|Publication Type||Journal Article|
|Year of Publication||2012|
|Authors||Rosenbluh, J, Nijhawan, D, Cox, AG, Li, X, Schafer, EJ, Zack, TI, Wang, X, Tsherniak, A, Schinzel, AC, Shao, DD, Schumacher, SE, Weir, BA, Vazquez, F, Cowley, GS, Root, DE, Mesirov, JP, Beroukhim, R, Hahn, WC|
Wnt/β-catenin signaling plays a key role in the pathogenesis of colon and other cancers; emerging evidence indicates that oncogenic β-catenin regulates several biological processes essential for cancer initiation and progression. To decipher the role of β-catenin in transformation, we classified β-catenin activity in 85 cancer cell lines in which we performed genome-scale loss-of-function screens and found that β-catenin active cancers are dependent on a signaling pathway involving the transcriptional regulator YAP1. Specifically, we found that YAP1 and the transcription factor TBX5 form a complex with β-catenin.
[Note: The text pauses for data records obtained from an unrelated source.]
(** * A counting semaphore with bounded waits (package [semaphore])

    Shallow embedding of [semaphore/semaphore.go].  A single goroutine drives
    the semaphore: every method is a function from the receiver's state and
    a schedule to the returned value, the new state, the time the call spent
    blocked and the rest of the schedule.

    Modelling conventions.
    - Go's [int] and [time.Duration] are 64-bit; they are carried as [Z] and
      the arithmetic the code performs on them is wrapped ([GoInt.wrap]).
    - [chan struct{}] is a buffer of [unit] values with a capacity.
    - A [select] between a channel operation and [<-time.After(d)] chooses
      among the cases that are ready.  When the channel operation cannot
      proceed, the goroutine waits for the timer: with one goroutine
      nothing else can make the channel ready.  When the channel operation
      can proceed, the timer may be ready too (always for [d <= 0], and for
      a positive [d] whenever that much time has passed before the poll),
      and then either case may be taken.  Which one is taken is read from
      the schedule, one entry per such [select]: [true] for the timer
      case.  A schedule that has run out leaves the channel case.  The
      properties below hold for every schedule unless they say otherwise.
    - A call that can never return (a blocked lock, a panic) yields [None]. *)

From Stdlib Require Import ZArith List Lia Bool.
Import ListNotations.
Open Scope Z_scope.

(** ** Machine integers *)

Module GoInt.

Definition min_int : Z := - 2 ^ 63.
Definition max_int : Z := 2 ^ 63 - 1.

Definition in_range (z : Z) : Prop := min_int <= z <= max_int.

(** Two's complement wrap-around of 64-bit signed arithmetic. *)
Definition wrap (z : Z) : Z := (z + 2 ^ 63) mod 2 ^ 64 - 2 ^ 63.

End GoInt.

(** ** Buffered channels of [struct{}] *)

Record chan : Type := mkChan {
  chan_buf : list unit;
  chan_cap : Z
}.

(** [make(chan struct{}, size)]; a negative size panics. *)
Definition make_chan (size : Z) : option chan :=
  if size <? 0 then None else Some (mkChan [] size).

Definition chan_len (c : chan) : Z := Z.of_nat (length (chan_buf c)).

(** A receive that can proceed at once takes the oldest buffered value. *)
Definition try_recv (c : chan) : option (unit * chan) :=
  match chan_buf c with
  | [] => None
  | v :: rest => Some (v, mkChan rest (chan_cap c))
  end.

(** A send can proceed at once when the buffer has room. *)
Definition try_send (v : unit) (c : chan) : option chan :=
  if chan_len c <? chan_cap c
  then Some (mkChan (chan_buf c ++ [v]) (chan_cap c))
  else None.

(** ** [sync.RWMutex] *)

Record RWMutex : Type := mkRWMutex {
  writer : bool;
  readers : nat
}.

Definition unlocked : RWMutex := mkRWMutex false O.

(** ** The semaphore *)

Record CountingSemaphore : Type := mkCS {
  sem : chan;
  maxPermits : Z;
  currentPermits : Z;
  mutex : RWMutex;
  timeout : Z
}.

Definition set_sem (c : chan) (cs : CountingSemaphore) : CountingSemaphore :=
  mkCS c (maxPermits cs) (currentPermits cs) (mutex cs) (timeout cs).

Definition set_currentPermits (p : Z) (cs : CountingSemaphore)
  : CountingSemaphore :=
  mkCS (sem cs) (maxPermits cs) p (mutex cs) (timeout cs).

Definition set_mutex (m : RWMutex) (cs : CountingSemaphore)
  : CountingSemaphore :=
  mkCS (sem cs) (maxPermits cs) (currentPermits cs) m (timeout cs).

(** The errors built by the [fmt.Errorf] calls, one constructor per call
    site, carrying the formatted arguments. *)
Inductive error : Type :=
| ErrAcquireTimeout
| ErrReleaseTimeout
| ErrRequestedTooMany (n max : Z)
| ErrNotEnough (available n : Z)
| ErrReleaseTooMany (n held : Z).

(** The three kinds of failure of the error taxonomy. *)
Inductive ErrorKind : Type := TimeoutError | InvalidRequest | InsufficientPermits.

Definition kind_of (e : error) : ErrorKind :=
  match e with
  | ErrAcquireTimeout | ErrReleaseTimeout => TimeoutError
  | ErrRequestedTooMany _ _ | ErrReleaseTooMany _ _ => InvalidRequest
  | ErrNotEnough _ _ => InsufficientPermits
  end.

(** ** The method monad: state, schedule, elapsed time, and calls that
    never return *)

(** The choices of the [select] statements whose two cases are both ready,
    in the order the goroutine executes them: [true] when the timer case is
    taken. *)
Definition Schedule : Type := list bool.

Definition M (A : Type) : Type :=
  CountingSemaphore -> Schedule ->
  option (A * CountingSemaphore * Z * Schedule).

Definition ret {A : Type} (a : A) : M A := fun cs o => Some (a, cs, 0, o).

Definition bind {A B : Type} (m : M A) (f : A -> M B) : M B :=
  fun cs o =>
    match m cs o with
    | None => None
    | Some (a, cs1, d1, o1) =>
        match f a cs1 o1 with
        | None => None
        | Some (b, cs2, d2, o2) => Some (b, cs2, d1 + d2, o2)
        end
    end.

Notation "x <- m ;; k" := (bind m (fun x => k))
  (at level 61, m at next level, right associativity).
Notation "m ;; k" := (bind m (fun _ => k))
  (at level 61, right associativity).

Definition get : M CountingSemaphore := fun cs o => Some (cs, cs, 0, o).
Definition modify (f : CountingSemaphore -> CountingSemaphore) : M unit :=
  fun cs o => Some (tt, f cs, 0, o).
Definition never {A : Type} : M A := fun _ _ => None.
Definition sleep (d : Z) : M unit := fun cs o => Some (tt, cs, d, o).

(** The choice of a [select] whose channel case and timer case are both
    candidates: the next entry of the schedule. *)
Definition timer_first : M bool :=
  fun cs o => Some (hd false o, cs, 0, tl o).

(** [<-time.After(d)] once it is the case taken: the timer fires once [d]
    has elapsed, immediately when [d] is not positive. *)
Definition time_After (d : Z) : M unit := sleep (Z.max 0 d).

(** [cs.mutex.Lock()]: waits for the writer and all readers to leave. *)
Definition mutex_Lock : M unit :=
  cs <- get ;;
  if writer (mutex cs) then never
  else match readers (mutex cs) with
       | O => modify (set_mutex (mkRWMutex true O))
       | S _ => never
       end.

(** [cs.mutex.Unlock()]: a fatal error when the lock is not write-held. *)
Definition mutex_Unlock : M unit :=
  cs <- get ;;
  if writer (mutex cs)
  then modify (set_mutex (mkRWMutex false (readers (mutex cs))))
  else never.

Definition mutex_RLock : M unit :=
  cs <- get ;;
  if writer (mutex cs) then never
  else modify (set_mutex (mkRWMutex false (S (readers (mutex cs))))).

Definition mutex_RUnlock : M unit :=
  cs <- get ;;
  match readers (mutex cs) with
  | O => never
  | S r => modify (set_mutex (mkRWMutex (writer (mutex cs)) r))
  end.

(** [case _ = <-cs.sem] in a [select] with [default]: whether the receive
    can proceed, taking the token when it can. *)
Definition recv_sem : M bool :=
  cs <- get ;;
  match try_recv (sem cs) with
  | Some (_, c) => modify (set_sem c) ;; ret true
  | None => ret false
  end.

(** [case _ = <-cs.sem] in a [select] with [case <-time.After(...)]:
    whether the receive is the case taken, taking the token when it is. *)
Definition recv_sem_or_timer : M bool :=
  cs <- get ;;
  match try_recv (sem cs) with
  | Some (_, c) =>
      timer <- timer_first ;;
      if timer : bool then ret false
      else modify (set_sem c) ;; ret true
  | None => ret false
  end.

(** [case cs.sem <- struct{}{}] in a [select] with
    [case <-time.After(...)]: whether the send is the case taken,
    depositing the token when it is. *)
Definition send_sem_or_timer : M bool :=
  cs <- get ;;
  match try_send tt (sem cs) with
  | Some c =>
      timer <- timer_first ;;
      if timer : bool then ret false
      else modify (set_sem c) ;; ret true
  | None => ret false
  end.

(** [cs.currentPermits--] and [cs.currentPermits++]. *)
Definition dec_currentPermits : M unit :=
  modify (fun cs => set_currentPermits (GoInt.wrap (currentPermits cs - 1)) cs).
Definition inc_currentPermits : M unit :=
  modify (fun cs => set_currentPermits (GoInt.wrap (currentPermits cs + 1)) cs).

(** ** The methods *)

Definition Acquire : M (option error) :=
  received <- recv_sem_or_timer ;;
  if received : bool then
    mutex_Lock ;;
    dec_currentPermits ;;
    mutex_Unlock ;;
    ret None
  else
    cs <- get ;;
    time_After (timeout cs) ;;
    ret (Some ErrAcquireTimeout).

Definition TryAcquire : M bool :=
  ready <- recv_sem ;;
  if ready : bool then
    mutex_Lock ;;
    dec_currentPermits ;;
    mutex_Unlock ;;
    ret true
  else
    ret false.

Definition Release : M (option error) :=
  sent <- send_sem_or_timer ;;
  if sent : bool then
    mutex_Lock ;;
    inc_currentPermits ;;
    mutex_Unlock ;;
    ret None
  else
    cs <- get ;;
    time_After (timeout cs) ;;
    ret (Some ErrReleaseTimeout).

Definition AvailablePermits : M Z :=
  mutex_RLock ;;
  cs <- get ;;
  mutex_RUnlock ;;
  ret (currentPermits cs).

(** The loop of [ReleaseN]: [k] iterations remain ([k = n - i]). *)
Fixpoint ReleaseN_loop (k : nat) : M (option error) :=
  match k with
  | O => ret None
  | S k' =>
      err <- Release ;;
      match err with
      | Some e => ret (Some e)
      | None => ReleaseN_loop k'
      end
  end.

Definition ReleaseN (n : Z) : M (option error) :=
  mutex_RLock ;;
  cs <- get ;;
  let availableToRelease := GoInt.wrap (maxPermits cs - currentPermits cs) in
  mutex_RUnlock ;;
  if n >? availableToRelease then
    ret (Some (ErrReleaseTooMany n availableToRelease))
  else
    ReleaseN_loop (Z.to_nat n).

(** The loop of [AcquireN] at index [i], with [k] iterations remaining
    ([k = n - i]).  The error of the rollback [cs.ReleaseN(i)] is dropped. *)
Fixpoint AcquireN_loop (k : nat) (i : Z) : M (option error) :=
  match k with
  | O => ret None
  | S k' =>
      err <- Acquire ;;
      match err with
      | Some e => ReleaseN i ;; ret (Some e)
      | None => AcquireN_loop k' (i + 1)
      end
  end.

Definition AcquireN (n : Z) : M (option error) :=
  cs <- get ;;
  if n >? maxPermits cs then
    ret (Some (ErrRequestedTooMany n (maxPermits cs)))
  else
    available <- AvailablePermits ;;
    if available <? n then
      available' <- AvailablePermits ;;
      ret (Some (ErrNotEnough available' n))
    else
      AcquireN_loop (Z.to_nat n) 0.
Phosphorylation of YAP1 by the tyrosine kinase YES1 leads to localization of this complex to the promoters of antiapoptotic genes, including BCL2L1 and BIRC5. A small-molecule inhibitor of YES1 impeded the proliferation of β-catenin-dependent cancers in both cell lines and animal models. These observations define a β-catenin-YAP1-TBX5 complex essential to the transformation and survival of β-catenin-driven cancers.